Zoos or Morgues? What is Going on in Europe?



Yes, another European zoo ""euthanized"" another young and healthy animal!


Tierpark Dählhölzli (Facebook)
http://on.fb.me/1qIMI5s 
  In the wake of the recent killing of four healthy lions and a giraffe at Copenhagen Zoo, a healthy 3 month-old bear cub has been euthanased at another European Association of Zoos and Aquaria (EAZA) member zoo, this time in Switzerland. It appears the decision was made to kill the cub after the adult male attacked and killed the cub’s sibling. 

On April 2, the Tierpark Dählhölzli (Fb) zoo in Bern came under fire after Misha, an 800-pound male Russian brown bear on display there attacked and killed one of his three-month-old offspring, called "Baby Bear 3". Despite the fact that the bear had exhibited aggression towards the cubs before, the zoo had decided to allow the young animals to remain with both their parents in the enclosure. 

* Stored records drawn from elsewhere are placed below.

(* ===== verification/CtlProxy.v ===== *)
(** * From the server's command to ternalctl's arguments

    The ssh command of BuildStrictGrantAwareSSHCommand, as ternalctl runs it:
    the shell that ssh starts calls this ternalctl back with arguments that it
    accepts. *)

From S2P Require Export GoNet Core CoreCommands AnchorDataFacts CtlCommands CtlTrace.
Open Scope go_scope.

(** ** Replacing a text that occurs once *)

Lemma prefix_first c old s : String.prefix (String c old) s = true → ∃ s', s = String c s'.
Proof. destruct s as [|d s]; [done|]. simpl. destruct (ascii_dec c d) as [->|]; [by exists s|done]. Qed.

Lemma ReplaceAll_without s c old new : without c s = true → strings.ReplaceAll s (String c old) new = s.
Proof.
  unfold strings.ReplaceAll. induction s as [|d s IH]; [done|]. simpl without. intros [Hd Hs]%andb_true_iff.
  cbn [strings.replace_go]. destruct (String.prefix (String c old) (String d s)) eqn:E; [|by rewrite IH].
  apply prefix_first in E as [s' [= -> _]]. by rewrite char_eqb_refl in Hd.
Qed.

Lemma replace_skip a s old new : strings.replace_go (String.length a) (a +:+ s) old new = strings.ReplaceAll s old new.
Proof. induction a as [|c a IH]; [done|]. exact IH. Qed.

Lemma ReplaceAll_once a b c old new : without c a = true → without c b = true →
  strings.ReplaceAll (a +:+ String c old +:+ b) (String c old) new = a +:+ new +:+ b.
Proof.
  unfold strings.ReplaceAll. intros Ha Hb. induction a as [|d a IH].
  - rewrite !app_nil_s, app_cons_s. cbn [strings.replace_go].
    assert (String.prefix (String c old) (String c (old +:+ b)) = true) as -> by (rewrite <- app_cons_s; apply prefix_app).
    f_equal. cbn [String.length]. rewrite Nat.sub_succ, Nat.sub_0_r, replace_skip. by apply ReplaceAll_without.
  - simpl in Ha. apply andb_true_iff in Ha as [Hd Ha]. rewrite !(app_cons_s d). cbn [strings.replace_go].
    destruct (String.prefix _ _) eqn:E; [|by rewrite IH].
    apply prefix_first in E as [s' [= -> _]]. by rewrite char_eqb_refl in Hd.
Qed.

(** ** Texts without an equals sign *)

Notation no_eq := (without "=").

Lemma no_eq_app a b : no_eq (a +:+ b) = no_eq a && no_eq b.
Proof. apply str_forallb_app. Qed.

Lemma no_eq_of (p : ascii → bool) s : str_forallb p s = true → (∀ c, p c = true → negb (char_eqb c "=") = true) → no_eq s = true.
Proof. intros Hs Hp. by eapply str_forallb_mono. Qed.

Lemma no_eq_Join l : Forall (λ s, no_eq s = true) l → no_eq (strings.Join l " ") = true.
Proof.
  induction 1 as [|s l Hs Hl IH]; [done|]. destruct l as [|s' l]; [done|].
  change (strings.Join (s :: s' :: l) " ") with (s +:+ " " +:+ strings.Join (s' :: l) " "). by rewrite !no_eq_app, Hs, IH.
Qed.

Lemma no_eq_address a : validDirectAddress a = true → no_eq (Core.shellQuote a) = true.
Proof.
  intros Ha. apply validDirectAddress_chars in Ha. assert (Hn : no_eq a = true) by (eapply no_eq_of; [exact Ha|]; intros c; by_byte c).
  unfold Core.shellQuote. destruct (negb _); [done|]. rewrite ReplaceAll_enc, enc_quotes_id.
  - by rewrite !no_eq_app, Hn.
  - unfold has_char. apply str_existsb_false. eapply str_forallb_mono; [|exact Ha]. intros c; by_byte c.
Qed.

Lemma url_chars u : validRelayURL u = true → u ≠ "" ∧ strings.HasPrefix u "-" = false ∧
  str_forallb (λ b, isAlphanumeric b || char_eqb b ":" || char_eqb b "/" || char_eqb b "." || char_eqb b "_" || char_eqb b "-") u = true.
Proof.
  unfold validRelayURL. intros H. bool_prop. split; [by intros ->|]. split; [|done].
  match goal with H : _ || _ = true |- _ => apply orb_true_iff in H as [H|H]; apply HasPrefix_iff in H as [r ->]; done end.
Qed.

Lemma no_eq_url u : validRelayURL u = true → no_eq u = true.
Proof. intros H. apply url_chars in H as (_ & _ & H). eapply no_eq_of; [exact H|]. intros c; by_byte c. Qed.

Lemma reference_chars r : validHostReference r = true → r ≠ "" ∧ strings.HasPrefix r "-" = false ∧
  str_forallb (λ b, isAlphanumeric b || char_eqb b "-" || char_eqb b "_" || char_eqb b ".") r = true.
Proof.
  unfold validHostReference. intros H. bool_prop. split; [by intros ->|]. split; [|done].
  destruct r as [|c r]; [done|]. unfold strings.HasPrefix. cbn [String.prefix first_is_dash] in *.
  destruct (ascii_dec "-" c) as [<-|]; [done|done].
Qed.

(** ** The arguments of the call back *)

Lemma address_not_a_flag a : validDirectAddress a = true → strings.HasPrefix a "-" = false.
Proof.
  unfold validDirectAddress. destruct (_ || _); [done|]. destruct (strings.Contains a "%"); [done|].
  destruct (net.SplitHostPort a) as [[host portStr]|] eqn:Hsp; [|done]. destruct (strconv.Atoi portStr); [|done].
  destruct (_ || _); [done|]. destruct (net.ParseIP host) as [ip|] eqn:Hip; [|done]. intros _.
  destruct (strings.HasPrefix a "-") eqn:Hp; [|done]. apply HasPrefix_iff in Hp as [r ->]. exfalso.
  apply ParseIP_chars in Hip as Hc. unfold net.SplitHostPort in Hsp.
  destruct (strings.LastIndexByte ("-" +:+ r) ":") as [[|i]|] eqn:Hi; [| |done].
  - apply LastIndexByte_Some in Hi. discriminate Hi.
  - cbn in Hsp. destruct (_ && _ && _); [|done]. injection Hsp as <- _. discriminate Hc.
Qed.

Lemma blanks_of (p : ascii → bool) s : str_forallb p s = true → (∀ c, p c = true → negb (str_existsb (char_eqb c) spaces_and_newlines) = true) →
  strings.ContainsAny s spaces_and_newlines = false.
Proof.
  intros Hs Hp. unfold strings.ContainsAny. apply str_existsb_false. eapply str_forallb_mono; [|exact Hs]. exact Hp.
Qed.

Lemma route_words_accepted addrs urls :
  Forall (λ a, validDirectAddress a = true) addrs → Forall (λ u, validRelayURL u = true) urls →
  Ctl.validateRouteArgs (route_words addrs urls) = None.
Proof.
  intros Ha Hu. unfold route_words. induction Ha as [|a addrs Ha _ IH].
  - induction Hu as [|u urls Hu _ IH]; [done|]. cbn -[bool_decide].
    destruct (url_chars u Hu) as (Hne & Hp & Hc). rewrite (bool_decide_eq_false_2 (u = "")), Hp by done.
    rewrite (blanks_of _ u Hc) by (intros c; by_byte c). exact IH.
  - cbn -[bool_decide]. pose proof (validDirectAddress_chars a Ha) as Hc. assert (a ≠ "") as Hne by by intros ->.
    rewrite (bool_decide_eq_false_2 (a = "")), (address_not_a_flag a Ha) by done.
    rewrite (blanks_of _ a Hc) by (intros c; by_byte c). exact IH.
Qed.

Lemma route_words_even addrs urls : ∃ n, length (route_words addrs urls) = 2 * n.
Proof.
  exists (length addrs + length urls). unfold route_words. rewrite length_app.
  assert (H : ∀ (flag : string) (l : list string), length (concat ((λ a, [flag; a]) <$> l)) = 2 * length l).
  { intros flag l. induction l as [|x l IH]; [done|]. cbn [fmap list_fmap concat app length] in *. lia. }
  rewrite !H. lia.
Qed.

Lemma routes_given hostRef cfg addrs proxy : buildGrantAwareProxyCommand hostRef cfg addrs = Ok proxy →
  route_words addrs (Relay_URLs cfg ++ Relay_ExtraURLs cfg) ≠ [].
Proof.
  unfold buildGrantAwareProxyCommand, appendRouteArgs. destruct (negb _); [done|]. destruct (RelayConfig_Validate cfg); [done|].
  destruct addrs as [|a addrs]; [|done]. destruct (Relay_URLs cfg) as [|u urls]; [|done]. by destruct (Relay_ExtraURLs cfg).
Qed.

Lemma port_without_colon port : (0 ≤ port)%Z → without ":" (strconv.FormatInt port) = true.
Proof.
  intros H. rewrite FormatInt_N by done. eapply str_forallb_mono; [|apply pretty_N_digits]. intros c; by_byte c.
Qed.

Lemma invocation_accepted hostRef endpointID port routes :
  validHostReference hostRef = true → Core.validEndpointID endpointID = true → (0 ≤ port)%Z →
  routes ≠ [] → (∃ n, length routes = 2 * n) → Ctl.validateRouteArgs routes = None →
  validateProxyInvocation hostRef (endpointID +:+ ":" +:+ strconv.FormatInt port) routes = None.
Proof.
  intros Hr He Hp Hne [n Hn] Hroutes. unfold validateProxyInvocation.
  destruct (reference_chars _ Hr) as (Hr1 & Hr2 & Hr3).
  rewrite (bool_decide_eq_false_2 (hostRef = "")), Hr2, (blanks_of _ hostRef Hr3) by (done || intros c; by_byte c). cbn [orb].
  unfold Core.validEndpointID in He. apply andb_true_iff in He as [Hl He]. apply Nat.eqb_eq in Hl.
  assert (Hcolon : without ":" endpointID = true) by (eapply str_forallb_mono; [|exact He]; intros c; by_byte c).
  change (":" +:+ strconv.FormatInt port) with (String ":" (strconv.FormatInt port)).
  rewrite Split_app, !Split_single by (done || by apply port_without_colon). cbn [app].
  rewrite !bool_decide_eq_false_2 by (apply FormatInt_ne || by destruct endpointID). cbn [orb].
  rewrite Hn, Nat.mul_comm, Nat.Div0.mod_mul. destruct (Nat.eqb_spec (n * 2) 0) as [E|]; [|exact Hroutes].
  destruct routes; [done|]. simpl in Hn. lia.
Qed.

(** ** The text of the call back *)

(** Paths that [shellQuote] makes one literal word of the shell's: those without
    a quote whose every other special character is one it looks for. *)
Definition literal_path (executable : string) : Prop :=
  executable ≠ "" ∧ has_char "'" executable = false ∧
  (str_forallb sh_plain executable = true ∨ strings.ContainsAny executable shell_specials = true).

Lemma quoted_word executable s : literal_path executable →
  sh_go false None (Ctl.shellQuote executable +:+ s) = sh_go false (Some executable) s.
Proof.
  intros (Hne & Hq & Hchars). unfold Ctl.shellQuote. destruct (strings.ContainsAny executable shell_specials) eqn:Hs; cbn [negb].
  - change ("'" +:+ String backslash "''") with "'\''". rewrite ReplaceAll_enc, enc_quotes_id by done.
    rewrite !app_assoc_s. change ("'" +:+ executable +:+ "'" +:+ s) with (String "'" (executable +:+ "'" +:+ s)).
    cbn [sh_go]. change (char_eqb "'" " ") with false. change (char_eqb "'" "'") with true. cbn [from_option].
    rewrite sh_go_quoted by done. by rewrite app_nil_s.
  - destruct Hchars as [Hp|]; [|done]. by rewrite sh_go_plain.
Qed.

Lemma rewritten_words executable rest ws : literal_path executable → sh_words ("ternalctl" +:+ " " +:+ rest) = Some ("ternalctl" :: ws) →
  sh_words (Ctl.shellQuote executable +:+ " " +:+ rest) = Some (executable :: ws).
Proof.
  intros He. unfold sh_words. rewrite (quoted_word executable) by done. rewrite (sh_go_plain "ternalctl") by done.
  change (" " +:+ rest) with (String " " rest). cbn [sh_go]. change (char_eqb " " " ") with true. cbn iota.
  destruct (sh_go false None rest); [|done]. cbn. by intros [= ->].
Qed.

(** What ternalctl runs of the command's arguments. *)
Definition ssh_arguments (format_float : spec_float → string) (executable : string) (cmd : SshCommand) : list string :=
  (λ arg, rewriteCTLPath (Sprint format_float arg) executable) <$> (JStr <$> Cmd_Args cmd).

Lemma rewrite_plain text executable : no_eq text = true → rewriteCTLPath text executable = text.
Proof. apply ReplaceAll_without. Qed.

Lemma rewrite_call name rest executable : no_eq name = true → no_eq rest = true →
  rewriteCTLPath (name +:+ "=ternalctl " +:+ rest) executable = name +:+ "=" +:+ Ctl.shellQuote executable +:+ " " +:+ rest.
Proof. intros Hn Hr. unfold rewriteCTLPath. rewrite (ReplaceAll_once name rest "=" "ternalctl ") by done. by rewrite !app_assoc_s. Qed.

Lemma no_eq_proxy hostRef addrs urls : validHostReference hostRef = true →
  Forall (λ a, validDirectAddress a = true) addrs → Forall (λ u, validRelayURL u = true) urls →
  no_eq (strings.Join (["proxy"; hostRef; "%h:%p"] ++ route_encs addrs urls) " ") = true.
Proof.
  intros Hr Ha Hu. apply no_eq_Join, Forall_app. split.
  - destruct (reference_chars _ Hr) as (_ & _ & Hc). repeat (constructor; [try done|]); [|constructor].
    eapply no_eq_of; [exact Hc|]. intros c; by_byte c.
  - unfold route_encs. apply Forall_app. split.
    + induction Ha as [|a addrs Ha _ IH]; [constructor|]. constructor; [done|]. constructor; [by apply no_eq_address|exact IH].
    + induction Hu as [|u urls Hu _ IH]; [constructor|]. constructor; [done|]. constructor; [by apply no_eq_url|exact IH].
Qed.

Lemma no_eq_target user endpointID : validSSHUser user = true → Core.validEndpointID endpointID = true →
  no_eq (user +:+ "@" +:+ endpointID) = true.
Proof.
  unfold validSSHUser, Core.validEndpointID. intros Hu He. bool_prop. rewrite !no_eq_app.
  assert (no_eq user = true) as -> by (eapply no_eq_of; [eassumption|]; intros c; by_byte c).
  assert (no_eq endpointID = true) as -> by (eapply no_eq_of; [eassumption|]; intros c; by_byte c). done.
Qed.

In the wild, female bears usually drive away the male after giving birth in order to protect the cubs, because the male can perceive them as a rival and try to kill them. As Professor Djuro Huber, chairman of the brown bear expert team for the International Union for the Conservation of Nature, told MailOnline, "it was a shame to allow the male to kill his cub in the zoo. In nature the male bear separates from the female after mating season and is not present with his cubs. It is not unusual that the male kills his cubs in captivity. Even the mother sometimes does. But zoos have too many captive bears and it is almost impossible to send them somewhere. Surplus bears have to be euthanised". 

The zoo says that the parents of the two cubs, Misha, and his mate Masha - gifts from Russia's former-President Dmitry Medvedev in 2009 - were hand raised and had not learned how to properly care for their own young. And while the move to keep the animals together sparked criticism from animal activists, the zoo announced that it had decided to end the "distress and pain" the other youngster was suffering. Indeed, this past Monday (April 7), the zoo took measures to ensure that the "Baby Bear 4" doesn’t meet that same fate - by "euthanizing" it!

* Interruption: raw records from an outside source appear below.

(** leadingFraction: digits beyond the range are dropped. *)
Fixpoint leadingFraction (overflow : bool) (x : Z) (scale : spec_float) (s : string) : Z * spec_float * string :=
  match s with
  | String c s' =>
    if is_digit c then
      if overflow || ((two63 - 1) / 10 <? x) then leadingFraction true x scale s' else
      let y := x * 10 + (Z.of_N (byte_of c) - 48) in
      if two63 <? y then leadingFraction true x scale s'
      else leadingFraction false y (SFmul 53 1024 scale (float64.of_Z 10)) s'
    else (x, scale, s)
  | EmptyString => (x, scale, s)
  end.

Fixpoint take_unit (s : string) : string * string :=
  match s with
  | String c s' => if char_eqb c "." || is_digit c then ("", s) else let '(u, r) := take_unit s' in (String c u, r)
  | EmptyString => ("", "")
  end.

Definition unit_of (u : string) : option Z :=
  if bool_decide (u = "ns") then Some 1
  else if bool_decide (u = "us") || bool_decide (u = bytes [194; 181; 115]%nat) || bool_decide (u = bytes [206; 188; 115]%nat) then Some 1000
  else if bool_decide (u = "ms") then Some 1000000
  else if bool_decide (u = "s") then Some 1000000000
  else if bool_decide (u = "m") then Some 60000000000
  else if bool_decide (u = "h") then Some 3600000000000 else None.

(** One number with its unit, and what follows. *)
Definition part (s : string) : option (Z * string) :=
  '(v, s1) ← leadingInt 0 s;
  let pre := negb (bool_decide (s1 = s)) in
  let '(f, scale, s2, post) :=
    match s1 with
    | String c s1' =>
      if char_eqb c "." then
        let '(f, scale, s2) := leadingFraction false 0 (float64.of_Z 1) s1' in (f, scale, s2, negb (bool_decide (s2 = s1')))
      else (0, float64.of_Z 1, s1, false)
    | EmptyString => (0, float64.of_Z 1, s1, false)
    end in
  if negb pre && negb post then None else
  let '(u, rest) := take_unit s2 in
  unit ← unit_of u;
  if two63 / unit <? v then None else
  let v := v * unit in
  let v := if 0 <? f then v + float64.trunc (SFmul 53 1024 (float64.of_Z f) (SFdiv 53 1024 (float64.of_Z unit) scale)) else v in
  if two63 <? v then None else Some (v, rest).

(** Every part takes at least one byte. *)
Fixpoint parts (fuel : nat) (d : Z) (s : string) : option Z :=
  match s with
  | EmptyString => Some d
  | String c _ =>
    match fuel with
    | O => None
    | S fuel =>
      if negb (char_eqb c "." || is_digit c) then None else
      '(v, rest) ← part s;
      if two63 <? d + v then None else parts fuel (d + v) rest
    end
  end.

Definition ParseDuration (s : string) : option Z :=
  let '(neg, s) := match s with String "-" s' => (true, s') | String "+" s' => (false, s') | _ => (false, s) end in
  if bool_decide (s = "0") then Some 0 else
  if bool_decide (s = "") then None else
  d ← parts (String.length s) 0 s;
  if neg : bool then Some (- d) else if two63 - 1 <? d then None else Some d.

Example duration_parses : ParseDuration "1m" = Some 60000000000 ∧ ParseDuration "1h15m30.918s" = Some 4530918000000 ∧
  ParseDuration "2ms" = Some 2000000 ∧ ParseDuration "-1.5h" = Some (-5400000000000) ∧ ParseDuration "1" = None ∧
  ParseDuration ".5s" = Some 500000000 ∧ ParseDuration "9223372036854775807ns" = Some 9223372036854775807 ∧
  ParseDuration "9223372036854775808ns" = None ∧ ParseDuration "s" = None ∧ ParseDuration "0" = Some 0.
Proof. repeat split; vm_compute; reflexivity. Qed.

End duration.

(** ** Members of a cluster *)

(** github.com/mrchypark/rhiza: a member of a cluster, the public key of a
    credential, the JSON form of a list of members each with its token, and the
    names of two durabilities. *)
Class RhizaMembers := {
  Member : Type;
  Member_ID : Member → string;
  Member_PublicKey : Member → string;   (* 32 bytes *)
  with_PublicKey : string → Member → Member;
  PeerPublicKey : string → string → string → string;
  unmarshal_members : string → option (list (Member * string));
  marshal_members : list (Member * string) → string;
  ObjectStoreDurabilityBeforeAck : string;
  ObjectStoreDurabilityAsync : string;
}.

Definition no_public_key : string := zero_bytes 32.

(** ** The configuration of the storage library *)



Record rhizaConfig {R : RhizaMembers} := mkRhizaConfig {
  cf_Local : bool; cf_ClusterID : string; cf_NodeID : string; cf_DataDir : string;
  cf_BindAddr : string; cf_PeerAddr : string; cf_AdminToken : string; cf_PeerToken : string;
  cf_Members : list Member;
  cf_Endpoint : string; cf_Bucket : string; cf_Provider : string; cf_Dir : string; cf_Prefix : string;
  cf_Region : string; cf_Insecure : bool; cf_AccessKey : string; cf_SecretKey : string; cf_SessionToken : string;
  cf_Durability : string; cf_SyncInterval : Z; cf_BatchDelay : Z; cf_CheckpointInterval : Z;
  cf_AzureAccount : string; cf_AzureKey : string; cf_AzureConnection : string;
  cf_AzureTenantID : string; cf_AzureClientID : string; cf_AzureClientSecret : string; cf_AzureUserAssignedID : string;
}.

This isn't the first time a healthy captive animal has been destroyed at the hands of the facility which oversaw its birth. Earlier this year, the Copenhagen Zoo’s decision to kill a healthy young giraffe, named Marius, because he didn't fit into the zoo's breeding program, sparked international outrage while bringing to light what is said to be a common practice in zoos. A little more than a month later, the same zoo also killed four healthy lions, including two young cubs. During the past two months five zoo animals have been needlessly killed, and these events have really stirred up innumerable people, including those who never got involved in issues centering on animal protection. So, Zoos or Morgues: What is Going on in Europe?

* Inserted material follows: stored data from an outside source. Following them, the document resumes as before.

Lemma rhizaIdentity_spec cluster node members public peer : rhizaIdentity cluster node members = Ok (public, peer) →
  public = (λ m, with_PublicKey (PeerPublicKey cluster (Member_ID m.1) m.2) m.1) <$> members ∧
  (NoDup (member_ids members) → ∀ m, m ∈ members → Member_ID m.1 = node → peer = m.2) ∧
  (node ∉ member_ids members → peer = "").
Proof.
  revert public peer. induction members as [|[m token] members IH]; intros public peer; cbn [rhizaIdentity].
  { intros [= <- <-]. split; [done|]. split; [|done]. intros _ m H. by apply elem_of_nil in H. }
  destruct (_ && _); [done|]. destruct (rhizaIdentity _ _ members) as [[projected p]|] eqn:Er; [|done].
  cbn [mbind result_bind]. intros [= <- <-]. destruct (IH _ _ eq_refl) as (-> & Hpeer & Hnone). split; [done|].
  assert (Hex : existsb (λ id, bool_decide (id = node)) (member_ids members) = bool_decide (node ∈ member_ids members)).
  { apply eq_true_iff_eq. rewrite List.existsb_exists, bool_decide_eq_true. setoid_rewrite bool_decide_eq_true. setoid_rewrite <- list_elem_of_In.
    split; [by intros (x & Hx & ->)|intros Hx; by exists node]. }
  rewrite Hex. split.
  - unfold member_ids at 1. csimpl. intros [Hm Hn]%NoDup_cons m' Hin E. apply elem_of_cons in Hin as [->|Hin].
    + cbn in *. subst node. by rewrite bool_decide_eq_true_2, bool_decide_eq_false_2.
    + rewrite bool_decide_eq_false_2; [by apply Hpeer|]. intros E'. apply Hm. rewrite E', <- E. by apply (list_elem_of_fmap_2 (λ m, Member_ID m.1)).
  - unfold member_ids at 1. csimpl. intros [Hm Hn]%not_elem_of_cons. rewrite bool_decide_eq_false_2 by congruence. by apply Hnone.
Qed.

While the zoo claims the animals were euthanized, of course this wasn't mercy killing but rather one more "zoothanasia", heartless and needless elimination conducted by zoos when animals are deemed to surplus beings who no longer are useful to them or are too difficult to house. 

 "
We have seen too many innocent animals lose their lives at the hands of zoo officials unwilling to take responsibility for the individuals that they have deliberately brought into being. The problem is not Bern Zoo, Copenhagen Zoo or Longleat Safari Park; all of whom have slaughtered healthy animals in the name of 'management' in the last few months. The root of the issue is the very fact that these animals are kept in captivity in the first place", Captive Animals’ Protection Society (CAPS) Director, Liz Tyson, said. Culling "surplus" animals in this way is just one example of the practices carried out by zoos which prompted CAPS to start Zoo Awareness Weekend, in the early 1990s. According to CAPS, between 3,000 and 5,000 healthy animals are euthanized in zoos across Europe every year - a practice, critics say, that is ultimately focused more on preserving zoos’ bottom line than ensuring the well-being of the animals they house.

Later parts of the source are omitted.